Sur les frais liés à l’instance :
7. Les dispositions de l’article L. 761-1 du code de justice administrative font obstacle à ce que l’État, qui n’a pas la qualité de partie perdante, verse à la requérante la somme qu’elle demande au titre des frais exposés par elle et non compris dans les dépens.
8. Par ailleurs, en l’absence de dépens dans la présente instance, les conclusions présentées par le directeur régional des finances publiques de Bretagne et du département d’Ille-et-Vilaine à ce titre sont rejetées.
D É C I D E :
Article 1er : La requête de Mme A est rejetée.
Article 2 : Les conclusions du directeur régional des finances publiques de Bretagne et du département d’Ille-et-Vilaine tendant à ce que les dépens soient mis à la charge de Mme A sont rejetées.
Article 3 : Le présent jugement sera notifié à Mme B A et au ministre de l’économie, des finances, de l’industrie et de la souveraineté industrielle et numérique.
Copie du présent jugement sera adressée à la direction régionale des finances publiques Bretagne et Ille-et-Vilaine.

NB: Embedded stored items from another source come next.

Lemma root_mount_id_run k self fs rn : file_systems k !! self = Some fs →
  nodes k !! fsi_root (fs_instance fs) = Some rn →
  root_mount_id self k = (Ok (node_mount_id rn), k).
Proof.
  intros Hfs Hrn. unfold root_mount_id, root_directory.
  rewrite (mbind_run _ _ k (fsi_root (fs_instance fs)) k); [by mstep_with (get_node_run _ _ _ Hrn)|].
  by mstep_with (get_fs_run _ _ _ Hfs).
Qed.

Lemma set_next_root c fs : fsi_root (fs_instance (set_next_node_id c fs)) = fsi_root (fs_instance fs).
Proof. by destruct fs. Qed.

Lemma fresh_loc_not_child k x s : inv k → ¬ ram_child k x s (next_loc k).
Proof.
  intros Hinv (m & ch & Hm & Hp & Hc). destruct (inv_child _ Hinv _ _ _ _ _ Hm Hp Hc) as (_ & cn & Hcn & _).
  by rewrite fresh_node_None in Hcn.
Qed.
Lemma fresh_loc_not_root k id fs : inv k → mount_fs k id = Some fs →
  next_loc k ≠ fsi_root (fs_instance fs).
Proof.
  intros Hinv (m & Hm & Hfs)%bind_Some Heq.
  destruct (inv_mount _ Hinv _ _ Hm) as (_ & _ & fs' & de & n & ? & _ & Hr & Hn & _). simplify_eq.
  by rewrite Hr, <- Heq, fresh_node_None in Hn.
Qed.

(** A name nothing is found under has no live entry. *)
Lemma walk_None_fresh k p pe name : inv k → entries k !! p = Some pe →
  walk k (name :: rpath k p) = None →
  ∀ e de, entries k !! e = Some de → de_parent de = Some p → de_name de ≠ name.
Proof.
  intros Hinv Hpe Hnone e de He Hp <-.
  rewrite <- (rpath_child _ _ _ _ Hinv He Hp), (walk_entry _ _ _ Hinv He) in Hnone. done.
Qed.

(** What creating the node [c] at the path [rp] does to the state. *)
Record created (k k' : kernel) (rp : list string) (kind : FsNodeKind.t) (data : PrivateData)
    (c : loc) : Prop := {
  cr_inv : inv k';
  cr_walk q : walk k' q = if decide (q = rp) then Some (VNode c) else walk k q;
  cr_node : ∃ n, nodes k' !! c = Some n ∧ node_kind n = kind ∧ node_private_data n = Some data ∧
    node_metadata n = initial_metadata;
  cr_new : nodes k !! c = None;
  cr_nodes x n : nodes k !! x = Some n → ∃ n', nodes k' !! x = Some n' ∧
    node_metadata n' = node_metadata n ∧ node_bytes n' = node_bytes n ∧ node_kind n' = node_kind n ∧
    (node_kind n ≠ FsNodeKind.Directory → n' = n);
  cr_back x n' : nodes k' !! x = Some n' → fresh_node n' ∨
    ∃ n, nodes k !! x = Some n ∧ node_metadata n' = node_metadata n ∧ node_bytes n' = node_bytes n;
  cr_files : files k' = files k;
  cr_mounts : mount_table k' = mount_table k;
  cr_counts : mount_count k' = mount_count k ∧ fd_count k' = fd_count k;
}.
(* ===== verification/VfsReadDir.v ===== *)
(** * [read_directory] and [stat]

    A listing holds exactly the names the name space has in the directory,
    with their kinds: the children in the backing file system and the roots of
    the mounts placed there. *)

From Stdlib Require Import Init.Byte.
From S2P Require Import Prelude Util FsTypes Fs Registry RamFs DevFs DirCache Path Vfs.
From S2P Require Import VfsFrame VfsInv VfsLookup VfsWalk VfsResolve VfsCreate VfsDirs.
From S2P Require Import VfsMount.

(** ** Listings *)

(** A listing entry is right for a view: its name, the kind of the node, and its
    id unless it is a device, for which every listing takes a new one. *)
Definition view_kind (k : kernel) (v : view) : option FsNodeKind.t :=
  match v with
  | VNode l => node_kind <$> nodes k !! l
  | VDev _ _ => Some FsNodeKind.CharDevice
  end.
Definition view_id (k : kernel) (v : view) : option Z :=
  match v with VNode l => node_id <$> nodes k !! l | VDev _ _ => None end.
Definition lists (k : kernel) (s : string) (v : view) (o : option DirectoryIterationEntry) : Prop :=
  ∃ d, o = Some d ∧ die_name d = s ∧ Some (die_kind d) = view_kind k v ∧ ∀ i, view_id k v = Some i → die_id d = i.
(** [ctx] lists the names of [f], in a directory listing. *)
Definition lists_fun (k : kernel) (f : string → option view) (ctx : DirectoryIterationContext) : Prop :=
  ∀ s, match f s with
       | Some v => lists k s v (ctx !! s)
       | None => ctx !! s = None
       end.

Lemma ram_list_children_run k : ∀ l ctx, NoDup l.*1 →
  (∀ s c, (s, c) ∈ l → is_Some (nodes k !! c)) →
  ∃ ctx', ram_list_children l ctx k = (Ok ctx', k) ∧
    (∀ s c, (s, c) ∈ l → lists k s (VNode c) (ctx' !! s)) ∧
    (∀ s, s ∉ l.*1 → ctx' !! s = ctx !! s).
Proof.
  induction l as [|[s c] l IH]; intros ctx Hnd Hl.
  { exists ctx. split_and!; [done|by intros s c ?%not_elem_of_nil|done]. }
  destruct (Hl s c) as [n Hn]; [left|]. apply NoDup_cons in Hnd as [Hs Hnd].
  destruct (IH (DirectoryIterationContext_insert s (node_id n) (node_kind n) ctx))
    as (ctx' & Hrun & Hin & Hout); [done|intros s' c' ?; eapply Hl; by right|].
  exists ctx'. split_and!.
  - cbn [ram_list_children]. by mstep_with (get_node_run _ _ _ Hn).
  - intros s' c' [[= -> ->]|Hin']%elem_of_cons; [|by apply Hin].
    exists {| die_name := s; die_id := node_id n; die_kind := node_kind n |}.
    rewrite (Hout s Hs). unfold DirectoryIterationContext_insert. rewrite lookup_insert_eq.
    simpl. rewrite Hn. split_and!; try done. by intros i [= <-].
  - intros s' Hs'. rewrite fmap_cons in Hs'. apply not_elem_of_cons in Hs' as [? ?].
    rewrite Hout by done. unfold DirectoryIterationContext_insert. by rewrite lookup_insert_ne.
Qed.

Lemma dev_list_devices_run self : ∀ devs ctx k r k' fs, inv k → file_systems k !! self = Some fs →
  dev_list_devices self devs ctx k = (r, k') →
  r = Panic ArithOverflow ∨
  ∃ ctx', r = Ok ctx' ∧ inv k' ∧ ext k k' ∧ held k' = held k ∧ entries k' = entries k ∧
    (∀ s d, d ∈ devs → cdm_name (char_device_metadata d) = s →
      ∃ e, ctx' !! s = Some e ∧ die_name e = s ∧ die_kind e = FsNodeKind.CharDevice) ∧
    (∀ s, (∀ d, d ∈ devs → cdm_name (char_device_metadata d) ≠ s) → ctx' !! s = ctx !! s).
Proof.
  induction devs as [|d devs IH]; intros ctx k r k' fs Hinv Hfs Hrun; cbn [dev_list_devices] in Hrun.
  { munfold Hrun. simplify_eq. right. exists ctx. split_and!; try done. by intros s d ?%not_elem_of_nil. }
  minv Hrun as id k1 Hid; pose proof (next_node_id_ext _ _ _ _ Hid) as Hext;
    destruct (next_node_id_cases _ _ _ _ _ Hfs Hid) as [[? ?]|(id' & c & ? & ?)]; simplify_eq; [|by left].
  set (k1 := upd_file_systems _ k) in *.
  assert (Hinv1 : inv k1) by (by apply inv_next_node_id).
  destruct (IH _ _ _ _ (set_next_node_id c fs) Hinv1 ltac:(apply lookup_insert_eq) Hrun)
    as [->|(ctx' & -> & Hinv' & Hext' & Hh & He & Hin & Hout)]; [by left|right].
  exists ctx'. split_and!; try done; [by etrans| |].
  - intros s d' Hd' Hs.
    destruct (decide (Exists (λ d, cdm_name (char_device_metadata d) = s) devs)) as [(d2 & ? & ?)%Exists_exists|Hno].
    { by apply (Hin s d2). }
    apply elem_of_cons in Hd' as [->|Hd'].
    2: { destruct Hno. apply Exists_exists. eauto. }
    rewrite Hout by (intros d2 ? ?; apply Hno, Exists_exists; eauto).
    unfold DirectoryIterationContext_insert. rewrite Hs, lookup_insert_eq. eauto.
  - intros s Hs. rewrite Hout by (intros d2 Hd2; apply Hs; by right).
    unfold DirectoryIterationContext_insert. rewrite lookup_insert_ne; [done|]. apply Hs. left.
Qed.

(** The default listing of a file system holds the backing children. *)
Lemma op_read_directory_spec k p pe pn m fs r k' : inv k →
  entries k !! p = Some pe → nodes k !! de_node pe = Some pn → node_kind pn = FsNodeKind.Directory →
  mount_table k !! node_mount_id pn = Some m → file_systems k !! mount_file_system m = Some fs →
  op_read_directory match fs with RamFileSystem _ => ram_directory_operations (mount_file_system m)
                                | DevFileSystem _ => dev_directory_operations (mount_file_system m) end
    DirectoryIterationContext_new p k = (r, k') →
  r = Panic ArithOverflow ∨
  ∃ ctx, r = Ok ctx ∧ inv k' ∧ ext k k' ∧ held k' = held k ∧ entries k' = entries k ∧
    lists_fun k (view_child k (VNode (de_node pe))) ctx.
Proof.
  intros Hinv Hpe Hpn Hkind Hm Hfs Hrun.
  assert (Hmfs : mount_fs k (node_mount_id pn) = Some fs) by (unfold mount_fs; by rewrite Hm).
  assert (Hok : node_ok fs pn).
  { destruct (inv_node _ Hinv _ _ Hpn) as (_ & fs' & ? & ?). by simplify_eq. }
  pose proof (λ s, view_child_run _ _ _ _ s Hpn Hmfs) as Hvc. unfold node_ok in Hok.
  destruct fs as [i|i]; simpl in Hrun.
  - destruct (node_private_data pn) as [[|ch|]|] eqn:Hp; try (done || congruence).
    unfold ram_read_directory in Hrun. mstep (entry_node_loc_run _ _ _ Hpe) in Hrun.
    mstep (get_node_run _ _ _ Hpn) in Hrun. unfold data_as_RamDirectoryNode in Hrun.
    rewrite Hp, mbind_ret in Hrun. right.
    destruct (ram_list_children_run k (btree_iter String.le ch) DirectoryIterationContext_new)
      as (ctx & Hctx & Hin & Hout).
    { apply btree_iter_nodup. }
    { intros s c Hc%elem_of_btree_iter. destruct (inv_child _ Hinv _ _ _ _ _ Hpn Hp Hc) as (_ & cn & ? & _). eauto. }
    rewrite Hctx in Hrun. simplify_eq. exists ctx. split_and!; try done.
    intros s. rewrite Hvc. destruct (ch !! s) as [c|] eqn:Hc; simpl.
    + apply Hin. by apply elem_of_btree_iter.
    + rewrite Hout; [done|]. intros ([s' c] & -> & Hs%elem_of_btree_iter)%list_elem_of_fmap. simpl in *. congruence.
  - unfold dev_read_directory, list_char_devices in Hrun. rewrite mbind_gets in Hrun.
    destruct (dev_list_devices_run _ _ _ _ _ _ _ Hinv Hfs Hrun)
      as [->|(ctx & -> & ? & ? & ? & ? & Hin & Hout)]; [by left|right].
    exists ctx. split_and!; try done. intros s. rewrite Hvc. unfold is_directory.
    rewrite bool_decide_eq_true_2 by done. destruct (char_registry k !! s) as [d|] eqn:Hd; simpl.
    + destruct (Hin s d) as (e & He & Hn & Hk); [apply elem_of_btree_values; eauto|by apply (inv_chars _ Hinv)|].
      exists e. split_and!; try done. simpl. by rewrite Hk.
    + rewrite Hout; [done|]. intros d (s' & Hs')%elem_of_btree_values Hn.
      pose proof (inv_chars _ Hinv _ _ Hs'). congruence.
Qed.
Lemma boot_drivers_ok : sys_ok boot_drivers.
Proof.
  rewrite boot_drivers_eq. split; [split|].
  - split.
    + done.
    + by vm_compute.
    + by vm_compute.
    + intros l n. simpl. by rewrite lookup_empty.
    + intros l n ch s c. simpl. by rewrite lookup_empty.
    + intros l1 s1 l2 s2 c (n & ch & Hn & _). simpl in Hn. by rewrite lookup_empty in Hn.
    + intros l s c id fs (n & ch & Hn & _). simpl in Hn. by rewrite lookup_empty in Hn.
    + intros id m. simpl. by rewrite lookup_empty.
    + intros l [x Hx]. simpl in Hx. by rewrite lookup_empty in Hx.
    + split; [intros ? ?|intros ? ? ? ?|intros ? ? ?|intros ? ?|intros h Hh].
      1-4: simpl; by rewrite lookup_empty. by apply not_elem_of_nil in Hh.
    + intros e de. simpl. by rewrite lookup_empty.
    + intros e de p pe. simpl. by rewrite lookup_empty.
    + intros name d Hd. simpl in Hd.
      apply lookup_insert_Some in Hd as [[<- <-]|[_ Hd]]; [done|].
      by apply lookup_insert_Some in Hd as [[<- <-]|[_ Hd]].
  - split; [intros ? ?|intros ? ?|intros ? ?]; simpl; by rewrite lookup_empty.
  - intros l [de Hde]. simpl in Hde. by rewrite lookup_empty in Hde.
Qed.

Lemma run_call_ok c k k' : sys_ok k → run_call c k = (Ok tt, k') → no_wrap k' → sys_ok k'.
Proof. intros Hok Hrun Hwrap. by eapply call_sys_ok. Qed.

Lemma boot_root_ok : sys_ok boot_root.
Proof.
  apply (run_call_ok (CMount "" "/" (Some "ramfs") boot_flags) boot_drivers); [apply boot_drivers_ok| |].
  - vm_compute. reflexivity.
  - by vm_compute.
Qed.
Lemma boot_dev_ok : sys_ok boot_dev.
Proof.
  apply (run_call_ok (CMount "" "/dev" (Some "devfs") boot_flags) boot_root); [apply boot_root_ok| |].
  - vm_compute. reflexivity.
  - by vm_compute.
Qed.
Lemma boot_open_ok : sys_ok boot_open.
Proof.
  apply (run_call_ok (COpen "/test.txt" FileMode.Write) boot_dev); [apply boot_dev_ok| |].
  - vm_compute. reflexivity.
  - by vm_compute.
Qed.
Lemma boot_write_ok : sys_ok boot_write.
Proof.
  apply (run_call_ok (CWrite 1 (bytes "Hello, world!")) boot_open); [apply boot_open_ok| |].
  - vm_compute. reflexivity.
  - by vm_compute.
Qed.
Lemma boot_close_ok : sys_ok boot_close.
Proof.
  apply (run_call_ok (CClose 1) boot_write); [apply boot_write_ok| |].
  - vm_compute. reflexivity.
  - by vm_compute.
Qed.

(** The phases above are what [boot] does. *)
Lemma boot_run : boot kernel_start = (Ok tt, boot_close).
Proof. vm_compute. reflexivity. Qed.
Lemma boot_state k : boot kernel_start = (Ok tt, k) → k = boot_close.
Proof.
  intros Hk. transitivity (boot kernel_start).2.
  - rewrite Hk. reflexivity.
  - rewrite boot_run. reflexivity.
Qed.

Lemma reach_sys_ok k : vfs_reach k → sys_ok k.
Proof.
  induction 1 as [k Hk|k k' _ IH [c r k2 Hrun Hp Hwrap]].
  - rewrite (boot_state _ Hk). apply boot_close_ok.
  - by eapply call_sys_ok.
Qed.

(** ** Panics *)

(** The panics user input can cause. *)
Definition known_panic (p : PanicKind) : Prop := p = Todo ∨ p = AssertFailed ∨ p = ArithOverflow.

(** The paths on which the code says [todo!()]: those with characters outside ASCII
    and relative ones, and, for the parent of a path, those with a dot segment. *)
Definition unsupported (path : string) : Prop :=
  is_ascii path = false ∨ ∃ q, Path.from_str path = Ok q ∧ head (Path.segments q) ≠ Some "/".
Definition dotted (path : string) : Prop :=
  ∃ q, Path.from_str path = Ok q ∧ ("." ∈ Path.segments q ∨ ".." ∈ Path.segments q).

Lemma path_segments_panic k path p : path_segments k path = Panic p → p = Todo ∧ unsupported path.
Proof.
  unfold path_segments, unsupported. destruct (Path.from_str path) as [q| |q] eqn:Hq; [|done|].
  - unfold Path.is_absolute. destruct (Path.segments q) as [|s segs] eqn:Hs.
    + intros [= <-]. split; [done|]. right. exists q. by rewrite Hs.
    + case_bool_decide as Hd; [by case_match|]. intros [= <-]. split; [done|]. right. exists q.
      rewrite Hs. split; [done|]. simpl. congruence.
  - intros [= <-]. unfold Path.from_str in Hq. destruct (is_ascii path) eqn:Ha; simpl in Hq; [|by simplify_eq; auto].
    repeat case_match; by simplify_eq.
Qed.

Lemma ref_resolve_no_panic k segs : ∀ cur p, ref_resolve k cur segs ≠ Panic p.
Proof.
  induction segs as [|s segs IH]; intros cur p; [done|]. cbn [ref_resolve].
  destruct (negb _); [done|]. repeat case_decide; [by apply IH..|].
  destruct (walk k (s :: cur)); [apply IH|done].
Qed.

Lemma ref_resolve_path_panic k path p : ref_resolve_path k path = Panic p → p = Todo ∧ unsupported path.
Proof.
  unfold ref_resolve_path. destruct (path_segments k path) as [segs| |q] eqn:Hs; [|done|].
  - by intros ?%ref_resolve_no_panic.
  - intros [= <-]. by eapply path_segments_panic.
Qed.
(* ===== verification/Memory.v ===== *)
(** * [memory.rs] and [allocator.rs]: physical frames and the kernel heap

    [BootInfoFrameAllocator] hands out the 4 KiB frames of the usable regions of
    the boot loader's memory map, in order, and never takes one back.
    [init_heap] maps the 32 pages of the heap, each to a frame of its own, with a
    page mapper that takes the frames of its page tables from the same allocator.

    The boot loader's memory map and the address, page and mapper types of the
    [x86_64] crate are interfaces: [MemoryMap], [PhysFrames], [Paging] and
    [Mapper] list the operations the code uses, and their [...Laws] the documented
    behaviour the theorems rely on. *)

From S2P Require Import Prelude.

Module Memory.

Definition FRAME_SIZE : Z := 4096.

(** ** The interfaces *)

(** [bootloader::bootinfo]: a region, whether it is [Usable], and its address
    range. *)
Class MemoryMap := {
  MemoryRegion : Type;
  is_usable : MemoryRegion → bool;
  start_addr : MemoryRegion → Z;
  end_addr : MemoryRegion → Z;
}.

(** [x86_64]: [PhysFrame::containing_address(PhysAddr::new(a))]; [PhysAddr::new]
    panics ([None]) when the address has more than 52 bits. *)
Class PhysFrames := {
  PhysFrame : Type;
  containing_address : Z → option PhysFrame;
  frame_start : PhysFrame → Z;
}.
Class PhysFramesLaws `{PhysFrames} := {
  containing_address_spec a : (0 ≤ a < 2 ^ 52)%Z →
    ∃ f, containing_address a = Some f ∧ frame_start f = (a - a mod FRAME_SIZE)%Z;
}.
(* ===== verification/Block.v ===== *)
(** * [device/block.rs] and [drivers/block]: block devices

    The interface has no client yet and its drivers no working transfer: the
    floppy driver announces its geometry and stops at [todo!()], and an
    implementation that leaves out an operation inherits one that refuses it. *)

From Stdlib Require Import Init.Byte.
From S2P Require Import Prelude.

Module Block.

Record BlockDeviceMetadata := { block_size : Z; total_blocks : Z }.
Inductive BlockDeviceIoError := OperationNotSupported | UnalignedOffset | OffsetOutOfBounds | MismatchedBlockSize.

(** [trait BlockDevice] for a device with the state [S]: a read gives the count and
    the buffer after it. *)
Class BlockDevice (S : Type) := {
  metadata : S → BlockDeviceMetadata;
  read : Z → list byte → M S BlockDeviceIoError (Z * list byte);
  write : Z → list byte → M S BlockDeviceIoError Z;
}.
(** The provided methods. *)
Definition default_read {S} (offset : Z) (buf : list byte) : M S BlockDeviceIoError (Z * list byte) :=
  fail OperationNotSupported.
Definition default_write {S} (offset : Z) (buf : list byte) : M S BlockDeviceIoError Z :=
  fail OperationNotSupported.

Record FloppyDisk := { drive_id : Z; direction : bool; step_index : Z }.
Definition FloppyDisk_new (drive_id : Z) : FloppyDisk :=
  {| drive_id := drive_id; direction := false; step_index := 0 |}.
Definition reset : M FloppyDisk BlockDeviceIoError unit := mret tt.
#[export] Instance floppy : BlockDevice FloppyDisk := {
  metadata := λ _, {| block_size := 512; total_blocks := 2880 |};
  read := λ _ _, panic Todo;
  write := λ _ _, panic Todo;
}.
End Block.
(** [for child in entries] of [ls], in the directory named [dir_name]. *)
Fixpoint ls_children (long show_node_ids : bool) (dir_name : string)
    (entries : list DirectoryIterationEntry) : SM unit :=
  match entries with
  | [] => mret tt
  | child :: rest =>
      _ ← (if long then
             let child_path :=
               if decide (dir_name = "/") then "/" +:+ die_name child
               else dir_name +:+ "/" +:+ die_name child in
             r ← vfs_call (stat child_path);
             c ← unwrap_result r;
             _ ← format_entry_long show_node_ids c;
             peek (arc_drop c)
           else format_entry_short show_node_ids child);
      ls_children long show_node_ids dir_name rest
  end.

Definition cmd_ls (args : list string) : SM unit :=
  let path := default "/" (last (without_flags args)) in
  all ← lift_outcome (has_boolean_option args "a"%char);
  long ← lift_outcome (has_boolean_option args "l"%char);
  human_readable ← lift_outcome (has_boolean_option args "h"%char);
  show_node_ids ← lift_outcome (has_boolean_option args "i"%char);
  r ← vfs_call (stat path);
  match r with
  | inr EntryNotFound => println ("ls: " +:+ path +:+ ": No such file or directory")
  | inr _ => panic Todo
  | inl e =>
      de ← peek (get_entry e);
      n ← peek (get_node (de_node de));
      _ ← (if is_directory n then
             r ← vfs_call (read_directory path);
             match r with
             | inl ctx => ls_children long show_node_ids (de_name de) (DirectoryIterationContext_into_iter ctx)
             | inr _ => panic Todo
             end
           else if long : bool then format_entry_long show_node_ids e
           else d ← peek (DirectoryIterationEntry_from e); format_entry_short show_node_ids d);
      peek (arc_drop e)
  end.

Definition cmd_cat (args : list string) : SM unit :=
  match head args with
  | None => println "error: no path provided"
  | Some path =>
      r ← vfs_call (open path FileMode.Read);
      f ← unwrap_result r;
      r ← vfs_call (read f (replicate 512 x00));
      b ← unwrap_result r;
      data ← (if decide (Z.to_nat b.1 ≤ length b.2) then mret (take (Z.to_nat b.1) b.2) else panic OutOfBounds);
      println (Fmt.str (Fmt.from_utf8_lossy data))
  end.

Definition cmd_touch (args : list string) : SM unit :=
  match head args with
  | None => println "error: no path provided"
  | Some path =>
      r ← vfs_call (open path FileMode.Write);
      f ← unwrap_result r;
      r ← vfs_call (close f);
      unwrap_result r
  end.

Definition cmd_mkdir (args : list string) : SM unit :=
  match last (without_flags args) with
  | None => println "error: no path provided"
  | Some path =>
      r ← vfs_call (create_directory path);
      match r with
      | inl e => peek (arc_drop e)
      | inr _ => panic ExplicitPanic
      end
  end.

(** The [match args.pop_front()]; [true] is [return true]. *)
Definition execute (args : list string) : SM bool :=
  match args with
  | [] => mret false
  | cmd :: args =>
      if decide (cmd = "help") then _ ← println "TODO: insert a help message here"; mret false
      else if decide (cmd = "whoami") then _ ← println "root"; mret false
      else if decide (cmd = "echo" ∨ cmd = "print") then _ ← cmd_echo args; mret false
      else if decide (cmd = "pwd") then _ ← println "/"; mret false
      else if decide (cmd = "uname") then _ ← cmd_uname args; mret false
      else if decide (cmd = "ls") then _ ← cmd_ls args; mret false
      else if decide (cmd = "cat") then _ ← cmd_cat args; mret false
      else if decide (cmd = "touch") then _ ← cmd_touch args; mret false
      else if decide (cmd = "mkdir") then _ ← cmd_mkdir args; mret false
      else if decide (cmd = "rm" ∨ cmd = "realpath" ∨ cmd = "basename" ∨ cmd = "cd") then
        _ ← println "error: not implemented yet"; mret false
      else if decide (cmd = "exit") then mret true
      else _ ← println ("command not found: " +:+ cmd); mret false
  end.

Rendu public par mise à disposition au greffe le 11 juillet 2025.
La rapporteure,
Signée
A. C
La greffière
Signée
E. Douillard
La République mande et ordonne au ministre de l’économie, des finances, de l’industrie et de la souveraineté industrielle et numérique en ce qui le concerne ou à tous commissaires de justice à ce requis en ce qui concerne les voies de droit commun, contre les parties privées, de pourvoir à l’exécution de la présente décision.